(* ===== verification/RemoteFilesFacts.v ===== *)
(** A download, client and host together: the file arrives whole. *)
From S2P Require Import Prelude Qt Records Base64 Files RemoteFiles.
From coqutil Require Import Datatypes.RecordSetters.
Import OCamlLikeNotations.
Open Scope Z_scope.

Module RemoteFilesFacts.
Import Base64 RemoteFiles.

Lemma jcontains_value (o : jobj) k v : o.[k] = v → v ≠ JUndef → jcontains o k = true.
Proof. unfold jcontains, jvalue. destruct (o !! u k); [by intros|intros <-; done]. Qed.

(** ** A file that rests
    The host's file [native] has the bytes [b] and the version [v] in every world of [W],
    which the operations of the service do not leave. *)
Class Rests {FS : FileStore} (ChunkBytes : Z) (W : world → Prop) (native v : QString) (b : list N) : Prop := {
  rest_clear w : W w → W (clearError w);
  rest_state w : W w → (fstate native w).1 = Some (mkState (u "file") v (Z.of_nat (List.length b))) ∧ W (fstate native w).2;
  rest_read w n : W w → 0 ≤ n ≤ Z.of_nat (List.length b) →
    (fread native n ChunkBytes v w).1 = Some (take (Z.to_nat ChunkBytes) (drop (Z.to_nat n) b))
    ∧ W (fread native n ChunkBytes v w).2 ∧ ferror (fread native n ChunkBytes v w).2 = []
}.
Section download.
Context {FS : FileStore} (ChunkBytes : Z) (isAbsolutePath isControlFile : QString → bool).
Context (send : nat → QString → jobj → QString) (W : world → Prop) (p v dest : QString) (b : list N).
Hypothesis chunk_positive : 0 < ChunkBytes.
Hypothesis bytes_small : Forall (λ c, (c < 256)%N) b.
Hypothesis size_fits : Z.of_nat (List.length b) ≤ int64_max.
Hypothesis version_known : v ≠ [].
Hypothesis path_shared : p ≠ [] ∧ sharePath isAbsolutePath isControlFile p = true.
Hypothesis sent : ∀ n h r, send n h r ≠ [].
Hypothesis destination : dest ≠ [] ∧ isAbsolutePath dest = true.
Context {file_rests : Rests ChunkBytes W (u "Files" ++ u "/" ++ p) v b}.
Notation size := (Z.of_nat (List.length b)).
Notation receive := (receive (Some send)).
Notation step := (step ChunkBytes isAbsolutePath (Some send)).
Notation serve := (windowsFiles ChunkBytes isAbsolutePath isControlFile).

Definition works : Storage := mkStorage true true true.
(** The two talk: the threads of the client go on, on a storage that works, and the host
    answers the request that was sent last. *)
Inductive talks : Client * world → Client * world → Prop :=
| T_worker c w i : talks (c, w) (step c (WorkerNext i works), w)
| T_note c w i : talks (c, w) (step c (NoteNext i), w)
| T_reply c w before peer_ payload after name lease result w' via :
    out c = before ++ Sent peer_ payload :: after → Forall (λ x, match x with Sent _ _ => False | _ => True end) after →
    serve payload name lease w = (result, w') → talks (c, w) (receive (requested c) result via c, w').

Definition statPayload : jobj := obj [("op", JS "stat"); ("path", JStr p)]%string.
Definition readPayload (n : Z) : jobj := obj [("op", JS "read"); ("path", JStr p); ("offset", jnum n); ("version", JStr v)]%string.
Definition chunkAt (n : Z) : list N := take (Z.to_nat ChunkBytes) (drop (Z.to_nat n) b).
Definition readReply (n : Z) : jobj :=
  obj [("ok", JBool true); ("data", JStr (toBase64 (chunkAt n))); ("offset", jnum n); ("size", jnum size); ("version", JStr v);
       ("eof", JBool (n + Z.of_nat (List.length (chunkAt n)) =? size)%Z)]%string.
Lemma serve_path payload : payload.["path"] = JStr p →
  (jcontains payload "path" && negb (isString payload.["path"])) || negb (sharePath isAbsolutePath isControlFile (toStr payload.["path"])) = false.
Proof. intros ->. cbn. destruct path_shared as [_ ->]. by rewrite andb_false_r. Qed.
Lemma native_path : u "Files" ++ (if isEmpty p then [] else u "/" ++ p) = u "Files" ++ u "/" ++ p.
Proof. destruct path_shared as [H _]. by destruct p. Qed.
Lemma serve_stat w name lease : W w → ∃ w', W w' ∧
  serve statPayload name lease w = (obj [("ok", JBool true); ("size", jnum size); ("version", JStr v)]%string, w').
Proof.
  intros Hw. destruct (rest_state (clearError w) (rest_clear w Hw)) as [E Hw'].
  exists (fstate (u "Files" ++ u "/" ++ p) (clearError w)).2. split; [done|]. unfold windowsFiles.
  rewrite serve_path by (unfold statPayload; by jsimp). unfold statPayload. jsimp. cbn [toStr]. rewrite native_path. cbv zeta.
  rewrite bool_decide_false by by_compute. destruct (fstate _ (clearError w)) as [st w']. cbn [fst snd] in E. subst st.
  rewrite bool_decide_true by done. cbn [orb]. unfold readRequest. cbn [kind stamp fsize].
  rewrite bool_decide_true by done. cbn [negb]. unfold jcontains. rewrite obj_absent by done.
  rewrite bool_decide_false by (by intros []). cbn [andb]. done.
Qed.
Lemma serve_read w name lease n : W w → 0 ≤ n ≤ size → ∃ w', W w' ∧ serve (readPayload n) name lease w = (readReply n, w').
Proof.
  intros Hw Hn. destruct (rest_state (clearError w) (rest_clear w Hw)) as [E Hw'].
  set (w1 := (fstate (u "Files" ++ u "/" ++ p) (clearError w)).2) in *. destruct (rest_read w1 n Hw' Hn) as (E2 & H2 & E3).
  exists (fread (u "Files" ++ u "/" ++ p) n ChunkBytes v w1).2. split; [done|]. unfold windowsFiles.
  rewrite serve_path by (unfold readPayload; by jsimp). unfold readPayload. jsimp. cbn [toStr]. rewrite native_path. cbv zeta.
  rewrite bool_decide_false by by_compute. assert (fstate (u "Files" ++ u "/" ++ p) (clearError w) = (Some (mkState (u "file") v size), w1)) as ->.
  { unfold w1. destruct (fstate _ _) as [st w']. cbn in E. by subst. }
  rewrite bool_decide_false by by_compute. rewrite bool_decide_true by done. cbn [orb]. unfold readRequest. cbn [kind stamp fsize].
  rewrite bool_decide_true by done. cbn [negb].
  rewrite (jcontains_value _ "version" (JStr v)) by (by jsimp). jsimp. cbn [toStr]. rewrite bool_decide_true by done. cbn [negb andb].
  rewrite bool_decide_false by by_compute. unfold decimal. rewrite (jcontains_value _ "offset" (jnum n)) by (by jsimp). jsimp. cbn [toStr jnum].
  rewrite toLongLong_numberStr by (unfold int64_min in *; lia).
  destruct (Z.ltb_spec n 0); [lia|]. destruct (Z.ltb_spec size n); [lia|]. cbn [orb].
  destruct (fread _ n ChunkBytes v w1) as [bytes w2]. cbn [fst snd] in *. subst bytes. rewrite E3. done.
Qed.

# # # #

ABOUT THIS EXERCISE
Copy range, inclusive: the line holding "rest_state w : W" to the line holding "T_reply c w". Reproduce exactly those lines of the records above and no others.

TASK OUTPUT
  rest_state w : W w → (fstate native w).1 = Some (mkState (u "file") v (Z.of_nat (List.length b))) ∧ W (fstate native w).2;
  rest_read w n : W w → 0 ≤ n ≤ Z.of_nat (List.length b) →
    (fread native n ChunkBytes v w).1 = Some (take (Z.to_nat ChunkBytes) (drop (Z.to_nat n) b))
    ∧ W (fread native n ChunkBytes v w).2 ∧ ferror (fread native n ChunkBytes v w).2 = []
}.
Section download.
Context {FS : FileStore} (ChunkBytes : Z) (isAbsolutePath isControlFile : QString → bool).
Context (send : nat → QString → jobj → QString) (W : world → Prop) (p v dest : QString) (b : list N).
Hypothesis chunk_positive : 0 < ChunkBytes.
Hypothesis bytes_small : Forall (λ c, (c < 256)%N) b.
Hypothesis size_fits : Z.of_nat (List.length b) ≤ int64_max.
Hypothesis version_known : v ≠ [].
Hypothesis path_shared : p ≠ [] ∧ sharePath isAbsolutePath isControlFile p = true.
Hypothesis sent : ∀ n h r, send n h r ≠ [].
Hypothesis destination : dest ≠ [] ∧ isAbsolutePath dest = true.
Context {file_rests : Rests ChunkBytes W (u "Files" ++ u "/" ++ p) v b}.
Notation size := (Z.of_nat (List.length b)).
Notation receive := (receive (Some send)).
Notation step := (step ChunkBytes isAbsolutePath (Some send)).
Notation serve := (windowsFiles ChunkBytes isAbsolutePath isControlFile).

Definition works : Storage := mkStorage true true true.
(** The two talk: the threads of the client go on, on a storage that works, and the host
    answers the request that was sent last. *)
Inductive talks : Client * world → Client * world → Prop :=
| T_worker c w i : talks (c, w) (step c (WorkerNext i works), w)
| T_note c w i : talks (c, w) (step c (NoteNext i), w)
| T_reply c w before peer_ payload after name lease result w' via :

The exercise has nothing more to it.